Both were intubated upon arrival in the NICU. On Wednesday both had transfusions. Wednesday was a rough day for me emotionally but the boys were doing fine. Bryce was taken off the ventilator switched to a CPAP machine. Grant was not quite there yet. Thursday afternoon as I was helping with Grant's vitals, I noticed twitching. I asked the nurse about it and the nurse practitioner (NP) came in. They weren't sure if it was seizure activity or just premature muscle spasms. A few hours later, he did it again. This time, the episode lasted for several minutes. I felt helpless to fix what he was going through. The neonatologist ordered phenobarbital and a head ultrasound & EEG for the following day. Friday was a somewhat quiet day with only one episode from Grant. Bryce was still stable and happy. Grant is what they call a "touch-me-not" so his stats would drop at each set of vitals so they'd have to up his oxygen levels. He was given a tiny dosage of a sedative to help limit that response. At their 8pm vitals, Paul and I headed down to the NICU from my hospital room to see the boys. The NP was called in to talk to us about Grant's head ultrasound & EEG results. He had a level two brain bleed. My heart hit the floor and I nearly did, as well. There are 4 stages to brain bleeds. It can be an upsetting explanation. I felt like she'd told us we were going to lose our baby boy. I broke down into tears. What do you do with that? While Paul leanined up against his isolate and started praying, I grabbed the phone and went out into the hall to call our pastor. When he said he was on his way, I headed back into the NICU and asked to speak with the NP again. I needed her to reexplain. She said level 2 but my head said level 4. I had shut down shortly after she started explaining things and knew I missed a lot of what she said. Jenni (NP) came back in and reexplained the bleed. I felt a little better about it after that. Its just a 2 - there's not bleeding in the brain matter or swelling. They were going to be watching it closely. Pastor came in and prayed with us and we prayed over my baby boy. Paul and I both felt at peace after that and were able to sleep soundly that night. Saturday was discharge day. We spent the day gathering up my belongings and mentally preparing ourselves for leaving the boys and going home. They had a wonderful day and we were able to leave the hospital with peace that they were ok.

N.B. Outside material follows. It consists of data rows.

(** C2.  When a session handle exists, the session-ensure path (the guard at
    the head of [sendMessageStream]) changes nothing: no session is created
    and the handle is the same, through a whole dispatch as well.  From any
    state, ensuring twice is ensuring once.  Over any run of the page at
    most one session is ever created. *)
Theorem C2_session_ensure_idempotent (s : GeminiService.Service)
    (h : GeminiService.Chat) :
  GeminiService.chatSession s = Some h ->
  GeminiService.ensureSession s = s
  /\ GeminiService.chatSession (GeminiService.ensureSession s) = Some h
  /\ GeminiService.created (GeminiService.ensureSession s) = GeminiService.created s
  /\ (forall (U : Type) text files onChunk reply (u : U),
        let s' := snd (fst (GeminiService.sendMessageStream text files onChunk
                              reply s u)) in
        GeminiService.chatSession s' = Some h
        /\ GeminiService.created s' = GeminiService.created s
        /\ GeminiService.calls s'
           = GeminiService.calls s
             ++ [GeminiService.ChatSend h (GeminiService.messageParts text files)])
  /\ (forall s0,
        GeminiService.ensureSession (GeminiService.ensureSession s0)
        = GeminiService.ensureSession s0
        /\ GeminiService.chatSession (GeminiService.ensureSession s0)
           = Some (match GeminiService.chatSession s0 with
                   | Some h0 => h0
                   | None => GeminiService.created s0
                   end))
  /\ (forall dark es,
        GeminiService.created (App.service (App.run (App.start dark) es)) <= 1).
Proof.
  intros Hs.
  pose proof (ensureSession_existing s h Hs) as E.
  split; [exact E|]. rewrite E.
  split; [exact Hs|]. split; [reflexivity|]. split; [|split].
  - intros U text files onChunk reply u s'.
    destruct (sendMessageStream_shape text files onChunk reply s u) as [h' [E' R]].
    unfold s'. rewrite R, E in *. simpl.
    assert (h' = h) as -> by congruence. auto.
  - intros s0. split; [apply ensureSession_twice|].
    unfold GeminiService.ensureSession.
    destruct (GeminiService.chatSession s0) eqn:E0; [assumption | reflexivity].
  - intros dark es. apply oneSession_created, oneSession_run. reflexivity.
Qed.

Sunday, things went south. Bryce had up to this point been the "healthy" one. He has pneumonia and a possible heart murmur but nothing that made us feel worried. Grant on the other hand was the one that was struggling. He'd desat (drop his oxygen levels) at his vitals and especially when they suctioned him. He has the brain bleed and seizures and was still requiring the ventilator. Sunday the tables flipped. Bryce had an episode of bradycardia (heart rate dropped into the 40s) at 11am. They continued to occur in growing frequency throughout the day. Paul and I went to their 8/9pm vitals and both were still ok, though they were transfusing Bryce in hopes that it would stop the bradycardia. We left with the boys still looking good. Paul and I climbed into bed that night and Paul was quickly asleep. I had been struggling emotionally so I had a harder time falling asleep. At 10:30pm, just as I was getting ready to nod off I got a phone call from NICU that Bryce was in critical condition, was going to be reintubated and they had found bloody mucus in his mouth. Paul and I immediately headed up to the hospital, calling everyone we could for prayer. As we headed up in the elevator, we stopped to pray and begged God to let him be stable when we arrived. I nearly passed out as I stood in front of the NICU doors, waiting for them to clear us to enter. We were met at the door by the charge nurse, scrubbed up and headed into their pod. Jen (charge nurse) explained that the bradycardia and bleeding were likely separate issues. They had ordered an ECG and had drawn a lot of labs to check for infection. He was started on another antibiotic in the interim. After intubation, his stats looked good. We stayed for 2 hours to make sure that he was not going to have any more episodes and then headed home, relieved that he was resting peacefully and was still with us. We both slept peacefully the rest of the night.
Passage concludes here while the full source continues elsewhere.